DN6 commented 5 months ago

cc: @sayakpaul for visibility

sayakpaul commented 5 months ago

Can I see the error trace?

yiyixuxu commented 4 months ago

@sayakpaul should we pass down low_cpu_mem_usage arguments here? https://github.com/huggingface/diffusers/blob/3a7e481611bc299416aaeed4207086d9ddca5852/src/diffusers/loaders/lora.py#L1243

sayakpaul commented 4 months ago

@yiyixuxu good catch. Need to discuss how it should be handled with peft. @younesbelkada could you advise here?

yiyixuxu commented 4 months ago

@sayakpaul this one might be related too https://github.com/huggingface/diffusers/issues/6560

sayakpaul commented 4 months ago

May not be.
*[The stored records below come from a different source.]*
(* ===== verification/RealmMap.v ===== *)
(** Building the stage 2 translation of a Realm, val_host_realm.c lines 40-640,
    794-1090 and 1426-1570, the helpers of val_host_command.c, and
    [val_host_addr_align_to_level] of val_host_rmi_helpers.c.

    A [goto error] is a call of the function that stands for the code at the
    label.  A [while] loop over pages carries as fuel one more than the number
    of its iterations, which the callers compute from the size they pass.  The
    loop of [val_host_ripas_init] has no bound in the source, it ends when the
    RMM says so, and its fuel is an argument. *)
From S2P Require Import Prelude Defs Alloc Granule Host Rmi.

(** Page table attributes (val_mmu.h). *)
Definition ATTR_NORMAL_WB : Z := Z.shiftl 3 3.
Definition ATTR_STAGE2_AP_RW : Z := Z.shiftl 3 6.
Definition ATTR_PI_INDEX_0_SHIFT : Z := 6.
Definition ATTR_PI_INDEX_1_SHIFT : Z := 51.
Definition ATTR_PI_INDEX_2_SHIFT : Z := 53.
Definition ATTR_PI_INDEX_3_SHIFT : Z := 54.

Definition val_pi_index_to_desc (pi_index : Z) : Z :=
  Z.lor (Z.lor (Z.lor
    (Z.shiftl (Z.land pi_index 1) ATTR_PI_INDEX_0_SHIFT)
    (Z.shiftl (Z.land (Z.shiftr pi_index 1) 1) ATTR_PI_INDEX_1_SHIFT))
    (Z.shiftl (Z.land (Z.shiftr pi_index 2) 1) ATTR_PI_INDEX_2_SHIFT))
    (Z.shiftl (Z.land (Z.shiftr pi_index 3) 1) ATTR_PI_INDEX_3_SHIFT).

Definition val_host_rtt_level_mapsize (rtt_level : Z) : Z :=
  if VAL_RTT_MAX_LEVEL <? rtt_level then PAGE_SIZE
  else u64 (Z.shiftl 1 (VAL_RTT_LEVEL_SHIFT rtt_level)).

(** The shift amounts are those of the AArch64 shift instructions, taken
    modulo 64, when the level makes them leave the range 0..63. *)
Definition val_host_addr_align_to_level (addr level : Z) : Z :=
  let levels := u64 (VAL_RTT_MAX_LEVEL - level) in
  let lsb := u64 (u64 (levels * S2TTE_STRIDE) + GRANULE_SHIFT) in
  let msb := IPA_WIDTH_DEFAULT - 1 in
  Z.land addr (VAL_BIT_MASK_ULL msb (lsb mod 64)).

(** [map_level] of the mapping functions, [None] for an unknown size. *)
Definition map_level_of (rtt_map_size : Z) : option Z :=
  if rtt_map_size =? PAGE_SIZE then Some 3
  else if rtt_map_size =? VAL_RTT_L2_BLOCK_SIZE then Some 2
  else None.

(** Fuel of a loop over the pages of a region. *)
Definition pages (size : Z) : nat := S (Z.to_nat (size / PAGE_SIZE)).

Section RealmMap.
Context {W : Type} `{RMM W}.

(** * Feature queries (val_host_realm.c 2605-2690) *)

Definition val_host_rmm_supports_planes : M (host W) bool :=
  let* (_, featreg0) := val_host_rmi_features 0 in
  ret (0 <? VAL_EXTRACT_BITS featreg0 45 48).

Definition val_host_rmm_supports_mec : M (host W) bool :=
  let* (_, featreg1) := val_host_rmi_features 1 in
  ret (0 <? featreg1).

Definition val_host_rmm_supports_rtt_tree_single : M (host W) bool :=
  let* (_, featreg0) := val_host_rmi_features 0 in
  let rtt_tree_single := VAL_EXTRACT_BITS featreg0 43 44 in
  ret ((rtt_tree_single =? RMI_PLANE_RTT_SINGLE) || (rtt_tree_single =? RMI_PLANE_RTT_AUX_SINGLE)).

Definition val_host_rmm_supports_rtt_tree_per_plane : M (host W) bool :=
  let* (_, featreg0) := val_host_rmi_features 0 in
  let rtt_tree_single := VAL_EXTRACT_BITS featreg0 43 44 in
  ret ((rtt_tree_single =? RMI_PLANE_RTT_AUX) || (rtt_tree_single =? RMI_PLANE_RTT_AUX_SINGLE)).

Definition val_host_rmm_supports_da : M (host W) bool :=
  let* (_, featreg0) := val_host_rmi_features 0 in
  ret (VAL_EXTRACT_BITS featreg0 42 42 =? 1).

(** * Translation table levels *)

(** [for (; rtt_level++ < rtt_max_level;)]: the body sees the level after the
    increment. *)
Fixpoint create_rtt_levels_loop (fuel : nat) (rd ipa rtt_level rtt_max_level rtt_alignment : Z) :
    M (host W) Z :=
  match fuel with
  | O => out_of_fuel
  | S fuel =>
      if rtt_level <? rtt_max_level then
        let rtt_level := u64 (rtt_level + 1) in
        let* rtt := mem_alloc_h rtt_alignment PAGE_SIZE in
        if rtt =? 0 then ret VAL_ERROR
        else
          let* ret1 := val_host_rmi_granule_delegate rtt in
          if truthy ret1 then ret VAL_ERROR
          else
            let rtt_ipa := ADDR_ALIGN_DOWN ipa (val_host_rtt_level_mapsize (u64 (rtt_level - 1))) in
            let* ret2 := val_host_rmi_rtt_create rd rtt rtt_ipa rtt_level in
            if truthy ret2 then
              val_host_rmi_granule_undelegate rtt ;;
              mem_free_h rtt ;;
              ret VAL_ERROR
            else create_rtt_levels_loop fuel rd ipa rtt_level rtt_max_level rtt_alignment
      else ret VAL_SUCCESS
  end.

Definition val_host_create_rtt_levels (ipa rtt_level rtt_max_level rtt_alignment : Z) : M (host W) Z :=
  if rtt_max_level <? rtt_level then ret VAL_ERROR
  else
    let* rd := realm r_rd in
    create_rtt_levels_loop (S (Z.to_nat (rtt_max_level - rtt_level))) rd ipa rtt_level
      rtt_max_level rtt_alignment.

Fixpoint create_aux_rtt_levels_loop (fuel : nat)
    (rd ipa rtt_level rtt_max_level rtt_alignment index : Z) : M (host W) Z :=
  match fuel with
  | O => out_of_fuel
  | S fuel =>
      if rtt_level <? rtt_max_level then
        let rtt_level := u64 (rtt_level + 1) in
        let* rtt := mem_alloc_h rtt_alignment PAGE_SIZE in
        if rtt =? 0 then ret VAL_ERROR
        else
          let* ret1 := val_host_rmi_granule_delegate rtt in
          if truthy ret1 then ret VAL_ERROR
          else
            let rtt_ipa := ADDR_ALIGN_DOWN ipa (val_host_rtt_level_mapsize (u64 (rtt_level - 1))) in
            let* cmd_ret := val_host_rmi_rtt_aux_create rd rtt rtt_ipa rtt_level index in
            if truthy (x0 cmd_ret) then
              val_host_rmi_granule_undelegate rtt ;;
              mem_free_h rtt ;;
              ret VAL_ERROR
            else create_aux_rtt_levels_loop fuel rd ipa rtt_level rtt_max_level rtt_alignment index
      else ret VAL_SUCCESS
  end.

Definition val_host_create_aux_rtt_levels (ipa rtt_level rtt_max_level rtt_alignment index : Z) :
    M (host W) Z :=
  if rtt_max_level <? rtt_level then ret VAL_ERROR
  else
    let* rd := realm r_rd in
    create_aux_rtt_levels_loop (S (Z.to_nat (rtt_max_level - rtt_level))) rd ipa rtt_level
      rtt_max_level rtt_alignment index.

(** * Protected memory *)

(** What the loops of the mapping functions do when a command reports a
    missing table.  [Retry r] is the value of [ret] after the retry. *)
Inductive walk_result : Type :=
  | WalkError          (* RTT_READ_ENTRY failed: return VAL_ERROR *)
  | LevelsError        (* the levels could not be created: goto error *)
  | Done (r : Z).      (* go on with this status *)

(** The block [if (RMI_STATUS(ret) == RMI_ERROR_RTT) { ... }]: read the entry the
    walk stopped at, create the missing levels, and issue [cmd] again. *)
Definition rtt_retry (ret1 ipa map_level rtt_alignment : Z) (start : Z → Z → Z)
    (cmd : M (host W) Z) : M (host W) walk_result :=
  if RMI_STATUS ret1 =? RMI_ERROR_RTT then
    let rtt_level := RMI_INDEX ret1 in
    let* rd := realm r_rd in
    let* (ret2, rtte) :=
      val_host_rmi_rtt_read_entry rd (val_host_addr_align_to_level ipa rtt_level) rtt_level in
    if truthy ret2 then ret WalkError
    else if rtte_state rtte =? RMI_UNASSIGNED then
      let* ret3 :=
        val_host_create_rtt_levels ipa (start rtt_level (walk_level rtte)) map_level rtt_alignment in
      if truthy ret3 then ret LevelsError
      else let* r := cmd in ret (Done r)
    else ret (Done ret2)
  else ret (Done ret1).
We don't have a snippet there.

younesbelkada commented 4 months ago

Hey everyone ! per my understanding currently low_cpu_mem_usage gets silently ignored in case of PEFT backend as when working on the integration we found out that using PEFT was as fast as old-diffusers with low_cpu_mem_usage (I need to find again the benchmarks we did)

We could indeed try to implement low_cpu_mem_usage support for peft backend, IMO it would simply require to add the init_empty_weights context manager when injecting the PEFT adapters (similarly as: https://github.com/huggingface/diffusers/blob/3a7e481611bc299416aaeed4207086d9ddca5852/src/diffusers/loaders/unet.py#L271) but we'll need to benchmark the benefit of that feature compared to the current approach.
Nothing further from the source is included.